Он не был скупым, злым или жестоким. Он просто не придал никакого значения появлению в его доме молодой жены. Наследников он не мог иметь из-за старого ранения, а заменить ласки опытных «дев веселья», к услугам которых прибегал с каждым годом все реже и реже, наивная и робкая девчонка не умела да и не особенно стремилась. Так что оба они не слишком утруждали себя исполнением супружеских обязанностей. Возможно, все сложилось бы иначе, не отправься Газахлар завоевывать земли пепонго, откуда вернулся озлобленным, немощным и ненавидящим все, что не могло принести облегчения его страданиям…
— Ложись на циновку, сейчас я позабочусь о том, чтобы силы и радость вернулись к тебе, — распорядился Эврих, и Нжери опустилась на стоящее в углу комнаты низкое ложе. Скинула халат, оставшись в одной узенькой набедренной повязке, и уткнулась зареванным лицом в тростниковую циновку, радуясь царящему в помещении полумраку.
Аррант откупорил склянку с мазью, и резкий, хорошо знакомый ей запах ударил в ноздри. Нжери не могла видеть, чем занят Эврих, но она столько раз наблюдала за тем, как он делает массаж приходившим в «Мраморное логово» Небожителям, что отчетливо представляла каждое его движение. Вот он сделал несколько глубоких вдохов-выдохов, потряс кистями, помял между ладонями невидимый комок и, подцепив деревянной палочкой изрядную толику мази, принялся втирать в ее ноги. Он начал с лодыжек, тщательно разминая каждый мускул, потом перешел на мышцы икр…

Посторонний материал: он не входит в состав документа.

(** * Resume extraction pipeline: completeness scoring and response handling

    A shallow embedding of [Backend/gemini_processor.py]:
    the completeness scorer [_calculate_resume_completeness] and the
    pipeline [extract_info_with_gemini] (prompt construction, location of
    the text payload in the model response, JSON decoding, scoring and
    error reporting), together with the properties the specification
    states about them.

    Python values are modelled as the interpreter has them after
    [json.loads]: [None], [bool], [int], [float], [str] (a sequence of
    Unicode code points), [list] and [dict] (a finite map keyed by
    strings).  Exceptions are modelled with an error monad.

    The development also embeds the file-type test and the text extractors
    of [Backend/utils.py], the constants of [Backend/config.py] they use,
    and the upload route of [Backend/main.py], with the libraries they call
    (file system, PDF and DOCX readers, Unicode tables) as parameters. *)

From Stdlib Require Import ZArith Floats.
From stdpp Require Import gmap strings list fin_maps.

#[local] Set Warnings "-register-all".

(** * Part I: the program *)

(** ** Python strings *)

(** A Python [str] is a sequence of Unicode code points. *)
Definition pystr : Type := list N.

(** The [str] denoted by an ASCII literal. *)
Definition py (s : string) : pystr :=
  Ascii.N_of_ascii <$> String.list_ascii_of_string s.

(** [str.isspace] on one code point, as CPython's [_PyUnicode_IsWhitespace]
    decides it; this is the set of characters [str.strip()] removes. *)
Definition isspace (c : N) : bool :=
  ((0x09 <=? c) && (c <=? 0x0D) || (0x1C <=? c) && (c <=? 0x20)
   || (c =? 0x85) || (c =? 0xA0) || (c =? 0x1680)
   || (0x2000 <=? c) && (c <=? 0x200A)
   || (c =? 0x2028) || (c =? 0x2029) || (c =? 0x202F)
   || (c =? 0x205F) || (c =? 0x3000))%N.

Fixpoint lstrip (s : pystr) : pystr :=
  match s with
  | [] => []
  | c :: r => if isspace c then lstrip r else s
  end.

Definition rstrip (s : pystr) : pystr := reverse (lstrip (reverse s)).

(** [s.strip()] *)
Definition strip (s : pystr) : pystr := rstrip (lstrip s).

(** ** Python values and exceptions *)

Inductive pyval : Type :=
| PNone
| PBool (b : bool)
| PInt (z : Z)
| PFloat (f : float)
| PStr (s : list N)
| PList (l : list pyval)
| PDict (d : gmap (list N) pyval).

(** [bool(v)]: the truth value Python gives to [v]. *)
Definition truthy (v : pyval) : bool :=
  match v with
  | PNone => false
  | PBool b => b
  | PInt z => negb (z =? 0)%Z
  | PFloat f => negb (PrimFloat.eqb f 0%float)
  | PStr s => negb (bool_decide (s = []))
  | PList l => negb (bool_decide (l = []))
  | PDict d => negb (bool_decide (d = ∅))
  end.

(** [type(v).__name__] *)
Definition type_name (v : pyval) : string :=
  match v with
  | PNone => "NoneType"
  | PBool _ => "bool"
  | PInt _ => "int"
  | PFloat _ => "float"
  | PStr _ => "str"
  | PList _ => "list"
  | PDict _ => "dict"
  end.

(** The exceptions the module can see.  [HTTPException] is FastAPI's, with
    its status code, detail and headers; [ModelError] stands for anything
    the model client raises. *)
Inductive exn : Type :=
| AttributeError (msg : pystr)
| ValueError (msg : pystr)
| OverflowError (msg : pystr)
| ModelError (msg : pystr)
| HTTPException (status_code : Z) (detail : pystr) (headers : list (pystr * pystr)).

(** A computation either returns a value or raises. *)
Inductive result (A : Type) : Type :=
| Ok (a : A)
| Raise (e : exn).
Arguments Ok {A} a.
Arguments Raise {A} e.

#[global] Instance result_ret : MRet result := λ A a, Ok a.
#[global] Instance result_bind : MBind result := λ A B f m,
  match m with
  | Ok a => f a
  | Raise e => Raise e
  end.

(** [str(e)] *)
Definition exn_str (e : exn) : pystr :=
  match e with
  | AttributeError m | ValueError m | OverflowError m | ModelError m => m
  | HTTPException c d _ => d
  end.

(** [d.get(k)]: the value stored under [k], or [None]. *)
Definition dict_get (d : gmap (list N) pyval) (k : pystr) : pyval :=
  default PNone (d !! k).

(** [v.get(k)] on an arbitrary value: only a [dict] has the method. *)
Definition py_get (v : pyval) (k : pystr) : result pyval :=
  match v with
  | PDict d => Ok (dict_get d k)
  | _ => Raise (AttributeError
           (py ("'" +:+ type_name v +:+ "' object has no attribute 'get'")))
  end.

(** ** Float arithmetic of the percentage *)

(** [float(n)] for an [int] that a double represents exactly. *)
Definition float_of_int (n : Z) : float := PrimFloat.of_uint63 (Uint63.of_Z n).

(** [a / b] on ints (true division), for operands that a double represents
    exactly: the correctly rounded quotient. *)
Definition true_div (a b : Z) : float :=
  PrimFloat.div (float_of_int a) (float_of_int b).

(** [int(x)]: truncation towards zero; raises on infinities and NaN. *)
Definition py_int (x : float) : result Z :=
  match Prim2SF x with
  | S754_zero _ => Ok 0%Z
  | S754_finite s m e =>
      let a := if (0 <=? e)%Z then (Z.pos m * 2 ^ e)%Z
               else (Z.pos m / 2 ^ (- e))%Z in
      Ok (if s then (- a)%Z else a)
  | S754_infinity _ =>
      Raise (OverflowError (py "cannot convert float infinity to integer"))
  | S754_nan => Raise (ValueError (py "cannot convert float NaN to integer"))
  end.

(** ** The completeness scorer *)

(** [all(entry(item) for item in arr)]: stops at the first falsy entry, and
    an entry that raises ends the evaluation. *)
Fixpoint py_all (entry : pyval → result bool) (arr : list pyval) : result bool :=
  match arr with
  | [] => Ok true
  | item :: rest =>
      b ← entry item;
      if b : bool then py_all entry rest else Ok false
  end.

(** [item.get(a) and item.get(b)], read as a truth value. *)
Definition requires2 (a b : string) (item : pyval) : result bool :=
  x ← py_get item (py a);
  if truthy x then y ← py_get item (py b); Ok (truthy y) else Ok false.

(** [item.get(a)], read as a truth value. *)
Definition requires1 (a : string) (item : pyval) : result bool :=
  x ← py_get item (py a); Ok (truthy x).

(** [lambda x: isinstance(x, str) and bool(x.strip())] *)
Definition check_scalar (x : pyval) : result bool :=
  match x with
  | PStr s => Ok (negb (bool_decide (strip s = [])))
  | _ => Ok false
  end.

(** [lambda arr: isinstance(arr, list) and len(arr) > 0 and all(...)] *)
Definition check_entries (entry : pyval → result bool) (arr : pyval) : result bool :=
  match arr with
  | PList l => if (0 <? length l)%nat then py_all entry l else Ok false
  | _ => Ok false
  end.

(** [lambda arr: isinstance(arr, list) and len(arr) > 0] *)
Definition check_nonempty (arr : pyval) : result bool :=
  match arr with
  | PList l => Ok (0 <? length l)%nat
  | _ => Ok false
  end.

(** The rubric, in the insertion order of the source dict. *)
Definition completeness_criteria : list (string * (pyval → result bool)) :=
  [ ("firstName", check_scalar);
    ("lastName", check_scalar);
    ("professionalTitle", check_scalar);
    ("email", check_scalar);
    ("phone", check_scalar);
    ("location", check_scalar);
    ("linkedinURL", check_scalar);
    ("website", check_scalar);
    ("professionalSummary", check_scalar);
    ("workExperience", check_entries (requires2 "jobTitle" "company"));
    ("education", check_entries (requires2 "degreeCertification" "institutionName"));
    ("skills", check_entries (requires1 "name"));
    ("languages", check_entries (requires1 "name"));
    ("certifications", check_nonempty) ].

(** The condition of the loop body:
    [value = extracted_data.get(field)], then
    [value is not None and check_func(value)]. *)
Definition field_populated (extracted_data : pyval)
    (fc : string * (pyval → result bool)) : result bool :=
  value ← py_get extracted_data (py fc.1);
  match value with
  | PNone => Ok false
  | _ => fc.2 value
  end.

Нжери тихонько постанывала от удовольствия, лениво ругая себя за то, что так долго отказывалась испробовать на себе искусство арранта. Надо было обратиться к нему давным-давно, глупо столько времени жить бок о бок с прекрасным целителем и не воспользоваться этим. Пальцы арранта принялись мять ее ляжки, и она закрыла глаза от накатившей волны удовольствия и стыда. Приятельницы еще четыре года назад намекали ей, что в ее положении самым разумным было бы завести себе любовника, а то и двух, но общение с мужем на брачном ложе отбило у нее всякую охоту приводить к себе в дом каких-либо мужчин. Ей нестерпимо было думать о том, что кто-нибудь из этих неуклюжих, похотливо сопящих, обильно потеющих самцов будет лапать ее тело, пялиться на ее наготу, поворачивать так и этак, точно бессловесную рабыню, единственной целью жизни которой было доставлять им удовольствие.